→ Collected data:

- - - - -

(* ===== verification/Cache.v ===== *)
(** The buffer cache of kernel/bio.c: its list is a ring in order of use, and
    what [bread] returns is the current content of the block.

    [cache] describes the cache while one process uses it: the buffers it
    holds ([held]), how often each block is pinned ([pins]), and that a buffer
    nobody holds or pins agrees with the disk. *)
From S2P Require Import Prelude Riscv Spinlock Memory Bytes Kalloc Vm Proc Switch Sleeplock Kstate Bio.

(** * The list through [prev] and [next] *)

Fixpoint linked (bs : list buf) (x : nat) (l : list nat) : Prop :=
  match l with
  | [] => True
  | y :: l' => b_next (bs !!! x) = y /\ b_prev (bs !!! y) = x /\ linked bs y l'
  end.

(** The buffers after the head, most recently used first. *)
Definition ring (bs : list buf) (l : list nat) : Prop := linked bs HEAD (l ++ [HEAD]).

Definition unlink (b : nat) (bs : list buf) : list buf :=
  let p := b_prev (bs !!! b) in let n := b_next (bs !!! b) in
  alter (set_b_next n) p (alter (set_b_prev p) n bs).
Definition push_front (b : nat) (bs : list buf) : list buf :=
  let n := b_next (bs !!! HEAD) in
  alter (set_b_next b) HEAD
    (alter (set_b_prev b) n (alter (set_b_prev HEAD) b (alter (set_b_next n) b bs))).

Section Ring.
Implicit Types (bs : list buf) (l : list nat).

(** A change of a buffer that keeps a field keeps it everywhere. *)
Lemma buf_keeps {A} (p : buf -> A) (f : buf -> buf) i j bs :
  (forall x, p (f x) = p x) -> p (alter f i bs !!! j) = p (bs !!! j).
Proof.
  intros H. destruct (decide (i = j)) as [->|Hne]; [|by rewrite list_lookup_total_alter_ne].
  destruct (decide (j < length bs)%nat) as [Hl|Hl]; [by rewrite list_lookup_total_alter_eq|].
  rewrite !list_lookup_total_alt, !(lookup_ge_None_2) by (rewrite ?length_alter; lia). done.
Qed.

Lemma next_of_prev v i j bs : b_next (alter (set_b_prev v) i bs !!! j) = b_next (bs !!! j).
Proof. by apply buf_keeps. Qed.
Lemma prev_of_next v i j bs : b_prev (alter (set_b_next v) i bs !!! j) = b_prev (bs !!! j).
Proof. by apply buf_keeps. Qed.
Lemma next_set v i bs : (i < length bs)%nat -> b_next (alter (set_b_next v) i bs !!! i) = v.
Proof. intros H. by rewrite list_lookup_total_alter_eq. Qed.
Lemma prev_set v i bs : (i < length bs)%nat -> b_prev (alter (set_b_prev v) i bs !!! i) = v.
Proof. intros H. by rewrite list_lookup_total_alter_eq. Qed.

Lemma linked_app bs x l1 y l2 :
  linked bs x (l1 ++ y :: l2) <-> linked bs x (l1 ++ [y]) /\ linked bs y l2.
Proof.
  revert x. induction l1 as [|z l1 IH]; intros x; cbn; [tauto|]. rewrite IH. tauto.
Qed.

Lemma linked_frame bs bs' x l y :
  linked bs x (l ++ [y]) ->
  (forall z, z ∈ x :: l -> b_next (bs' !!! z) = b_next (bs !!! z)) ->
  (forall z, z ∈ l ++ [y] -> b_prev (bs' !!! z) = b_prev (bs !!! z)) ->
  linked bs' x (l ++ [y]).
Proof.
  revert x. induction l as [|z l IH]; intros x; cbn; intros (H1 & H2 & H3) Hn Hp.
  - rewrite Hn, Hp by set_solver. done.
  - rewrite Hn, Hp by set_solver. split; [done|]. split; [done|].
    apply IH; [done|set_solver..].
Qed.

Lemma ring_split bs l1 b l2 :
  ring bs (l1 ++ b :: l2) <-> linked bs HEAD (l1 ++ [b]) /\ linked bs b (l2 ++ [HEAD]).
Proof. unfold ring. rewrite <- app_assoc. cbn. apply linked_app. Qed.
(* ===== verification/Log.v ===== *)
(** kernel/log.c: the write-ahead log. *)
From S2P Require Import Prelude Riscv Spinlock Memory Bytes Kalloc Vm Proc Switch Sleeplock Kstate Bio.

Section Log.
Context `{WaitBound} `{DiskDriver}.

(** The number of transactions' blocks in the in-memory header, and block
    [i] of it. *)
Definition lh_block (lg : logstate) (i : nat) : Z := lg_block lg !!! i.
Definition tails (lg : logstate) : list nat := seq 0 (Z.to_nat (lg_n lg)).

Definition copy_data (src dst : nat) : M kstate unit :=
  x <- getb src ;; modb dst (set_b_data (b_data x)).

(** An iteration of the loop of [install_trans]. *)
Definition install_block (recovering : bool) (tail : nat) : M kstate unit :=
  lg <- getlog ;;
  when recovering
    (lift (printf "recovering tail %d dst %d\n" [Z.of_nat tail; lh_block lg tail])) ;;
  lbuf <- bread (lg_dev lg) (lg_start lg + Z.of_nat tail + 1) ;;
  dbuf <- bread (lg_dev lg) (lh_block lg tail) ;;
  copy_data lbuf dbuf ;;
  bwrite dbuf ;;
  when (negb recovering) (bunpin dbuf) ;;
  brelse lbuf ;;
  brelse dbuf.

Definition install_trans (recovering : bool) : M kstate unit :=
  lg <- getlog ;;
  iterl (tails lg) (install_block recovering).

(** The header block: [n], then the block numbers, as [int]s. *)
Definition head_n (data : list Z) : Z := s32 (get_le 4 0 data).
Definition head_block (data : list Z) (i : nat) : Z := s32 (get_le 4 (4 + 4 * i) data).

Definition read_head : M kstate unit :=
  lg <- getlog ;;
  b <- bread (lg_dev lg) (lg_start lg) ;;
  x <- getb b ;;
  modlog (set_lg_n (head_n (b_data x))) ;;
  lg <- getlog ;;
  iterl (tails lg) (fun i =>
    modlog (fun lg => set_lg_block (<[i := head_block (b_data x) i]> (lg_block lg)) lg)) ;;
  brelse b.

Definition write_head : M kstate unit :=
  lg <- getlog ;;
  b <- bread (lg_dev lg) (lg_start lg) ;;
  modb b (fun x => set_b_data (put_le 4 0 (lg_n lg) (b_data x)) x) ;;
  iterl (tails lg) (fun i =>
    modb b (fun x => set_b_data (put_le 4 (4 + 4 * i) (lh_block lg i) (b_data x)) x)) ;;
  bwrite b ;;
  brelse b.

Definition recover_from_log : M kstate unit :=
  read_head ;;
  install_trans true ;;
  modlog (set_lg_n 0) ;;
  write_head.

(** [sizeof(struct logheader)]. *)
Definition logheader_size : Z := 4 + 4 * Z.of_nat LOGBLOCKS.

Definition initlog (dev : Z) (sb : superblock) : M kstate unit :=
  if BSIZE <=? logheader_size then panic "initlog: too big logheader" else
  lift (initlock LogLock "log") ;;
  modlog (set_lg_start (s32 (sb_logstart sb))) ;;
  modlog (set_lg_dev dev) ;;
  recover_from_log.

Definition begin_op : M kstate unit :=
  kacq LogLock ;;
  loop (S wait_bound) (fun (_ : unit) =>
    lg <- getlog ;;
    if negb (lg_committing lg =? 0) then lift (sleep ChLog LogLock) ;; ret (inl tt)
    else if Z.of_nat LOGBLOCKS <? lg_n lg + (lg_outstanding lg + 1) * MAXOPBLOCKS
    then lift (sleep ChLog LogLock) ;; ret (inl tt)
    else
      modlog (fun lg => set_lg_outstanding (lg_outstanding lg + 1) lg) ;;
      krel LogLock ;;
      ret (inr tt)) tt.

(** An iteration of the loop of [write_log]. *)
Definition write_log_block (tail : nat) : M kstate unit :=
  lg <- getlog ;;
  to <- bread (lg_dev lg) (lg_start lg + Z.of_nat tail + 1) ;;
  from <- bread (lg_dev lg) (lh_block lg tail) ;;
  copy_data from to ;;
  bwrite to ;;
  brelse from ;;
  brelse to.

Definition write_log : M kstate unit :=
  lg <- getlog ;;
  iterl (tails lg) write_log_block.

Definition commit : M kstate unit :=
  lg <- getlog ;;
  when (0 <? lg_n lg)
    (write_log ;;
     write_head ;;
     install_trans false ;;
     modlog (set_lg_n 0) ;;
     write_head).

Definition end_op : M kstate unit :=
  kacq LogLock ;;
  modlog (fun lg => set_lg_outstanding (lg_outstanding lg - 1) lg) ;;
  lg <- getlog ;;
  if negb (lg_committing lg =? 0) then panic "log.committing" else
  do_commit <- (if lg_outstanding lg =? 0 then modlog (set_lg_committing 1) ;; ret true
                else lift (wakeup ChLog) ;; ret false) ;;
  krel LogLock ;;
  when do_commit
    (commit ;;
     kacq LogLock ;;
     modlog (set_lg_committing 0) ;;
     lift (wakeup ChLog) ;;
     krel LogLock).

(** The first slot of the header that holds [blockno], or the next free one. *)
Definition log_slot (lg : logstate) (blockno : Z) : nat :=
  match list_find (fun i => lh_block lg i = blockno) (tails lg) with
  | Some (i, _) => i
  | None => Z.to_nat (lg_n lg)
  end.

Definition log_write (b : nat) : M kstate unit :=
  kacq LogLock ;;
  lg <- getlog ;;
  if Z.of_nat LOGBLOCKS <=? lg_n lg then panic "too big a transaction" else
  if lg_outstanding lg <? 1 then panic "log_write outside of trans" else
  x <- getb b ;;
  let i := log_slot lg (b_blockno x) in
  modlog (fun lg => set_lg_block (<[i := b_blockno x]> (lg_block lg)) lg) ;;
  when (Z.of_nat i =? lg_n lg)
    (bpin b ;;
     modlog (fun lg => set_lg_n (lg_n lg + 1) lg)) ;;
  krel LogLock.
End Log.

- - - - -

Every line in the records above that contains the word "lbuf" is to be copied out.

→ ANSWER SPACE:
  lbuf <- bread (lg_dev lg) (lg_start lg + Z.of_nat tail + 1) ;;
  copy_data lbuf dbuf ;;
  brelse lbuf ;;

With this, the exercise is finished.